++++ Exercise input ++++

(* ===== verification/SystemRun.v ===== *)
(** * Runs of the canister

    The systems the canister reaches from its installation, message by message.
    Every message is a sequence of the elementary steps that event sourcing
    accounts for, so what holds of the worlds those steps reach (Replay.v) holds of
    every system the canister reaches. *)

From stdpp Require Import prelude gmap relations.
From Stdlib Require Import ZArith NArith Lia.
From S2P Require Import Prelude Word BTree Quantity Bytes QuantityCodec Ids.
From S2P Require Import Fees OrderTypes OrderQueue OrderBook BookInv.
From S2P Require Import BookPending BookRound Tokens Balance WriteBack.
From S2P Require Import BalanceTotals History OrderHistory ApiErrors Api.
From S2P Require Import Settlement UserRegistry UserRegistryInv Permissions.
From S2P Require Import PairMap Events State EventAudit Replay.
From S2P Require Import Accounting StateInv InvSettle Snapshot.
From S2P Require Import Executor ExecutorSpec InvExecutor Ledger Endpoints.
From S2P Require Import EntryPoints EndpointSpec InvEndpoints.
From S2P Require Import System SystemInv.
Open Scope Z_scope.

Section system_run.
Context `{PrincipalType} `{!BiBTreeMap TradingPair OrderBookId} `{BigUint}.
Implicit Types (sys : System) (rt : Runtime).

(** ** Installation *)

Lemma empty_supply t : supply t (MkTokenBalance ∅ fee_pool_default) = 0.
Proof. reflexivity. Qed.

Lemma new_core arg s :
  state_new arg history_new history_new registry_new (MkTokenBalance ∅ fee_pool_default) = Ok s →
  core 0 [] s ∧ policy_ok (st_execution_policy s).
Proof.
  unfold state_new. intros E.
  destruct (policy_try_new _ _ _) as [policy|] eqn:Ep; [|done]. injection E as <-.
  split; [|by apply policy_try_new_Ok in Ep as (_ & _ & _ & ?)].
  split; simpl.
  - apply registry_new_inv.
  - done.
  - intros k b. by rewrite lookup_empty.
  - intros k tp Hk. apply get_pair_iff in Hk. unfold get_book_id, pairs_default in Hk.
    by rewrite get_by_left_default in Hk.
  - intros k. rewrite lookup_empty. by intros [].
  - done.
  - exists []. split; [apply history_new_lockstep|done].
  - intros id r. unfold history_get. simpl. by rewrite lookup_empty.
  - intros k b seq side p. by rewrite lookup_empty.
  - by intros e ?%not_elem_of_nil.
  - constructor.
  - exists []. split; [apply history_new_lockstep|done].
  - done.
  - intros tid. unfold history_get. simpl. rewrite lookup_empty. by intros [].
  - intros t u. reflexivity.
  - intros t. unfold state_supply. simpl. rewrite empty_supply. unfold MAX_SUPPLY. lia.
Qed.

Lemma install_inv arg rt sys : install arg rt = Done sys → sys_inv 0 sys.
Proof.
  unfold install, init. destruct (state_new _ _ _ _ _) as [s|] eqn:E; [|done].
  cbn [ebind]. intros [= <-]. pose proof (new_core _ _ E) as [Hc Hp].
  unfold state_new in E. destruct (policy_try_new _ _ _); [|done]. injection E as <-.
  split; cbn [sys_world sys_calls w_state]; [done|apply NoDup_nil_2|set_solver|..|done|done|done|done].
  - by intros c ?%not_elem_of_nil.
  - by intros request pf fee ?%not_elem_of_nil.
  - by intros request pf call self ?%not_elem_of_nil.
Qed.

(** ** Reached systems *)

(** The messages that are not the continuation of a suspended call: when one of
    them traps, the platform undoes it whole. *)
Definition ingress (m : Message) : bool :=
  match m with DepositReply _ _ | WithdrawReply _ _ => false | _ => true end.

Inductive reached : nat → System → Prop :=
| reached_install arg rt sys : install arg rt = Done sys → reached 0 sys
| reached_message k sys rt m sys' :
    reached k sys → message_ok sys rt m → deliver rt sys m = Done sys' → reached (S k) sys'
| reached_trap k sys rt m :
    reached k sys → ingress m = true → deliver rt sys m = Trap → reached (S k) sys.

Lemma reached_inv k sys :
  reached k sys → Z.of_nat k < MAX_STEPS → sys_inv (Z.of_nat k) sys.
Proof.
  induction 1 as [arg rt sys E|k sys rt m sys' Hr IH Hok E|k sys rt m Hr IH _ _]; intros Hk.
  - by eapply install_inv.
  - destruct (deliver_steps (Z.of_nat k) sys rt m) as (sys1 & E1 & Hs1);
      [apply IH; lia|lia|done|].
    rewrite E1 in E. injection E as ->. by replace (Z.of_nat (S k)) with (Z.of_nat k + 1) by lia.
  - apply sys_inv_mono with (Z.of_nat k); [lia|]. apply IH. lia.
Qed.
End system_run.

Section system_replay.
Context `{PrincipalType} `{!BiBTreeMap TradingPair OrderBookId} `{BigUint}.
Implicit Types (w : World) (sys : System) (rt : Runtime).

Abbreviation evolves := (rtc world_step).

Lemma evolves_event w p permit rt w' : process_event w p permit rt = Done w' → evolves w w'.
Proof. intros E. by eapply rtc_once, step_event. Qed.

Lemma evolves_queue w q : evolves w (MkWorld (set_pending_settling_events q (w_state w)) (w_log w)).
Proof. apply rtc_once, step_settling_queue. Qed.

(** ** The executor *)

Lemma drain_loop_evolves fuel rt budget : ∀ ex ex',
  drain_loop fuel rt budget ex = Done ex' → evolves (ex_world ex) (ex_world ex').
Proof.
  induction fuel as [|fuel IH]; intros ex ex' E; simpl in E; [by injection E as <-|].
  destruct (negb _); [by injection E as <-|]. unfold take_next_pending_settling_event in E.
  destruct (st_pending_settling_events (w_state (ex_world ex))) as [|e rest].
  - injection E as <-. simpl. by destruct (ex_world ex).
  - apply bind_Done in E as (w1 & E1 & E). apply IH in E. simpl in E.
    etrans; [|exact E]. etrans; [apply (evolves_queue _ rest)|]. by eapply evolves_event.
Qed.

Lemma run_books_evolves rt budget books : ∀ n ex ex',
  run_books rt budget n books ex = Done ex' → evolves (ex_world ex) (ex_world ex').
Proof.
  induction books as [|k books IH]; intros n ex ex' E; simpl in E; [by injection E as <-|].
  destruct (n =? 0)%nat; [by injection E as <-|]. destruct (negb _); [by injection E as <-|].
  destruct (permit_matching _ k); [|by apply IH in E].
  apply bind_Done in E as (b & _ & E). destruct (take n _); [by apply IH in E|].
  apply bind_Done in E as (n' & _ & E). apply bind_Done in E as (w1 & E1 & E).
  apply bind_Done in E as (ex1 & E2 & E). apply drain_loop_evolves in E2. apply IH in E.
  etrans; [by eapply evolves_event|]. etrans; [exact E2|exact E].
Qed.

Lemma drive_evolves rt w more w' : drive_matching rt w = Done (more, w') → evolves w w'.
Proof.
  unfold drive_matching, drive_pending_orders. intros E. apply bind_Done in E as ([st w1] & E & E').
  injection E' as _ <-. unfold timer_guard_new in E. case_bool_decide; [by injection E as _ <-|].
  apply bind_Done in E as ([st' w2] & E & E'). injection E' as _ <-.
  etrans; [apply rtc_once, step_guard_tasks|].
  etrans; [|apply rtc_once, (step_guard_tasks w2)]. unfold run_once in E.
  apply bind_Done in E as (ex1 & E1 & E). apply drain_loop_evolves in E1. simpl in E.
  apply bind_Done in E as (ex2 & E2 & E). injection E as _ <-.
  etrans; [exact E1|]. destruct (negb _); [by injection E2 as <-|]. by apply run_books_evolves in E2.
Qed.

(** ** The endpoints *)

Lemma settle_all_evolves rt es : ∀ w w',
  exec_fold (λ w e, settle_now w e rt) w es = Done w' → evolves w w'.
Proof.
  induction es as [|e es IH]; intros w w' E; simpl in E; [by injection E as <-|].
  apply bind_Done in E as (w1 & E1 & E). unfold settle_now in E1.
  etrans; [by eapply evolves_event|]. by apply IH.
Qed.

Lemma cancel_evolves w id rt r w' :
  cancel_limit_order_endpoint w id rt = Done (r, w') → evolves w w'.
Proof.
  unfold cancel_limit_order_endpoint. intros E. apply bind_Done in E as ([] & _ & E).
  destruct (from_str id) as [oid|]; [|by injection E as _ <-].
  apply bind_Done in E as ([r1 w1] & E & E1).
  assert (w' = w1) as -> by (by destruct r1; injection E1). unfold cancel_limit_order in E.
  destruct (validate_cancel_limit_order _ _ _); [|by injection E as _ <-].
  apply bind_Done in E as (w2 & E2 & E). apply bind_Done in E as (w3 & E3 & E).
  apply bind_Done in E as (o & _ & E). apply bind_Done in E as (_ & _ & E). injection E as _ <-.
  etrans; [by eapply evolves_event|]. etrans; [apply evolves_queue|]. by eapply settle_all_evolves.
Qed.

(** A handler that ends in one event, or in none. *)
Ltac one_event :=
  repeat match goal with
  | E : ebind _ _ = Done _ |- _ => apply bind_Done in E as (? & ? & E)
  | E : Done _ = Done _ |- _ => injection E as ? <-
  | E : context [match ?x with _ => _ end] |- _ => destruct x
  end; try done; try (by eapply evolves_event).

Lemma order_evolves w request rt r w' : add_limit_order w request rt = Done (r, w') → evolves w w'.
Proof. unfold add_limit_order. intros E. one_event. Qed.

Lemma accounts_evolve w trading rt w' :
  (∃ r, add_trading_account w trading rt = Done (r, w')) ∨
  (∃ r, remove_trading_account w trading rt = Done (r, w')) → evolves w w'.
Proof. unfold add_trading_account, remove_trading_account. intros [[r E]|[r E]]; one_event. Qed.

Lemma pair_evolves w request rt r w' : add_trading_pair w request rt = Done (r, w') → evolves w w'.
Proof. unfold add_trading_pair. intros E. one_event. Qed.

Lemma set_halt_evolves w pairs halted rt r w' : set_halt w pairs halted rt = Done (r, w') → evolves w w'.
Proof.
  unfold set_halt. intros E. destruct (negb _); [by injection E as _ <-|].
  apply bind_Done in E as (ids & _ & E). one_event.
Qed.

Lemma evolves_guard w ops : evolves w (MkWorld (set_in_flight_user_ops ops (w_state w)) (w_log w)).
Proof. apply rtc_once, step_guard_ops. Qed.

Lemma deposit_begin_evolves w request rt r w' : deposit_begin w request rt = Done (r, w') → evolves w w'.
Proof.
  unfold deposit_begin, permit_deposit, user_op_guard_new. intros E.
  apply bind_Done in E as ([] & _ & E). repeat case_match; simplify_eq; try done.
  - apply evolves_guard.
  - exact (evolves_guard _ _).
Qed.

Lemma deposit_end_evolves w pf reply rt r w' : deposit_end w pf reply rt = Done (r, w') → evolves w w'.
Proof.
  unfold deposit_end. intros E. apply bind_Done in E as ([r1 w1] & E1 & E). injection E as _ <-.
  etrans; [|apply evolves_guard]. destruct (ledger_deposit _ reply); one_event.
Qed.

Lemma withdraw_begin_evolves w request rt r w' : withdraw_begin w request rt = Done (r, w') → evolves w w'.
Proof.
  unfold withdraw_begin, permit_withdraw. intros E. apply bind_Done in E as ([] & _ & E).
  destruct (try_from_nat (wr_amount request)) as [q|]; [|by injection E as _ <-].
  destruct (negb _); [by injection E as _ <-|]. destruct (is_zero q); [by injection E as _ <-|].
  destruct (is_trading_account _ _); [by injection E as _ <-|].
  destruct (user_op_guard_new _ _ _) as [s1|] eqn:Eg; [|by injection E as _ <-].
  apply guard_new_Some in Eg as [_ ->]. apply bind_Done in E as ([r1 s2] & Ew & E).
  etrans; [apply evolves_guard|]. etrans; [eapply rtc_once, step_withdraw_debit; exact Ew|].
  destruct r1; injection E as _ <-; [done|]. exact (evolves_guard (MkWorld s2 _) _).
Qed.

Lemma withdraw_end_evolves w pf outcome rt r w' :
  withdraw_end w pf outcome rt = Done (r, w') → evolves w w'.
Proof.
  unfold withdraw_end. intros E. apply bind_Done in E as ([r1 w1] & E1 & E). injection E as _ <-.
  etrans; [|apply evolves_guard].
  set (s1 := match wo_ledger_fee outcome with Some _ => _ | None => _ end) in E1.
  assert (H1 : evolves w (MkWorld s1 (w_log w))).
  { subst s1. destruct (wo_ledger_fee outcome); [apply rtc_once, step_fee_cache|by destruct w]. }
  etrans; [exact H1|]. destruct (wo_result outcome).
  - apply bind_Done in E1 as (block & _ & E1). injection E1 as _ <-.
    apply rtc_once, step_withdraw_record.
  - apply bind_Done in E1 as (s2 & Es & E1). injection E1 as _ <-.
    exact (rtc_once _ _ (step_withdraw_refund (MkWorld s1 (w_log w)) _ _ _ _ Es)).
Qed.

Lemma upgrade_evolves n sys arg rt w' :
  sys_inv n sys → post_upgrade (pre_upgrade (sys_world sys)) arg rt = Done w' →
  evolves (sys_world sys) w'.
Proof.
  intros Hs. unfold post_upgrade, pre_upgrade. cbn [sm_snapshot sm_order_history sm_trade_history
    sm_balances sm_user_registry sm_log expect ebind].
  rewrite into_from_state by by eapply sys_snapshot_ok. cbn [ebind]. intros E.
  assert (H1 : evolves (sys_world sys)
    (MkWorld (after_upgrade (w_state (sys_world sys))) (w_log (sys_world sys)))).
  { etrans; [apply evolves_guard|]. exact (rtc_once _ _ (step_guard_tasks (MkWorld _ _) _)). }
  etrans; [exact H1|]. destruct arg as [[|[a|]]|]; [done| |by injection E as <-..].
  by eapply evolves_event.
Qed.

Lemma deliver_evolves n sys rt m sys' :
  sys_inv n sys → deliver rt sys m = Done sys' → evolves (sys_world sys) (sys_world sys').
Proof.
  intros Hs E. destruct m; cbn [deliver] in E.
  - call_inv E. by eapply order_evolves.
  - call_inv E. by eapply cancel_evolves.
  - call_inv E. eapply accounts_evolve. left. by eexists.
  - call_inv E. eapply accounts_evolve. right. by eexists.
  - call_inv E. apply deposit_begin_evolves in E. by destruct r as [[]|].
  - destruct (sys_calls sys !! call) as [[request pf args|]|]; [|by injection E as <-..].
    call_inv E. by eapply deposit_end_evolves.
  - call_inv E. apply withdraw_begin_evolves in E. by destruct r as [[]|].
  - destruct (sys_calls sys !! call) as [[|request pf fee]|]; [by injection E as <-| |by injection E as <-].
    apply bind_Done in E as ([o calls] & _ & E). call_inv E. by eapply withdraw_end_evolves.
  - call_inv E. by eapply pair_evolves.
  - call_inv E. by eapply set_halt_evolves.
  - call_inv E. by eapply set_halt_evolves.
  - destruct (sys_timers sys) as [|timers]; [by injection E as <-|].
    apply bind_Done in E as ([more w'] & E & E'). injection E' as <-. by eapply drive_evolves.
  - apply bind_Done in E as ([more w'] & E & E'). injection E' as <-. by eapply drive_evolves.
  - destruct (sys_calls sys); [|by injection E as <-].
    apply bind_Done in E as (w' & E & E'). injection E' as <-. by eapply upgrade_evolves.
Qed.

Lemma reachable_evolves arg start w w' :
  evolves w w' → reachable arg start w → reachable arg start w'.
Proof. induction 1; [done|]. intros R. apply IHrtc. by eapply reach_step. Qed.

Lemma reached_reachable k sys :
  reached k sys → Z.of_nat k < MAX_STEPS → ∃ arg start, reachable arg start (sys_world sys).
Proof.
  induction 1 as [arg rt sys E|k sys rt m sys' Hr IH Hok E|k sys rt m Hr IH _ _]; intros Hk.
  - unfold install, init in E. destruct (state_new _ _ _ _ _) as [s|] eqn:Es; [|done].
    injection E as <-. exists arg, (rt_time rt). by apply reach_init.
  - destruct IH as (arg & start & R); [lia|]. exists arg, start.
    eapply reachable_evolves; [|exact R]. eapply deliver_evolves; [|exact E].
    apply reached_inv; [done|lia].
  - apply IH. lia.
Qed.
End system_replay.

++++

> _Your objective_
Your answer must be the lines above from the one containing "The systems the" to the one containing "accounts for, so", both included, restated word for word.

> _Answer box_
    The systems the canister reaches from its installation, message by message.
    Every message is a sequence of the elementary steps that event sourcing
    accounts for, so what holds of the worlds those steps reach (Replay.v) holds of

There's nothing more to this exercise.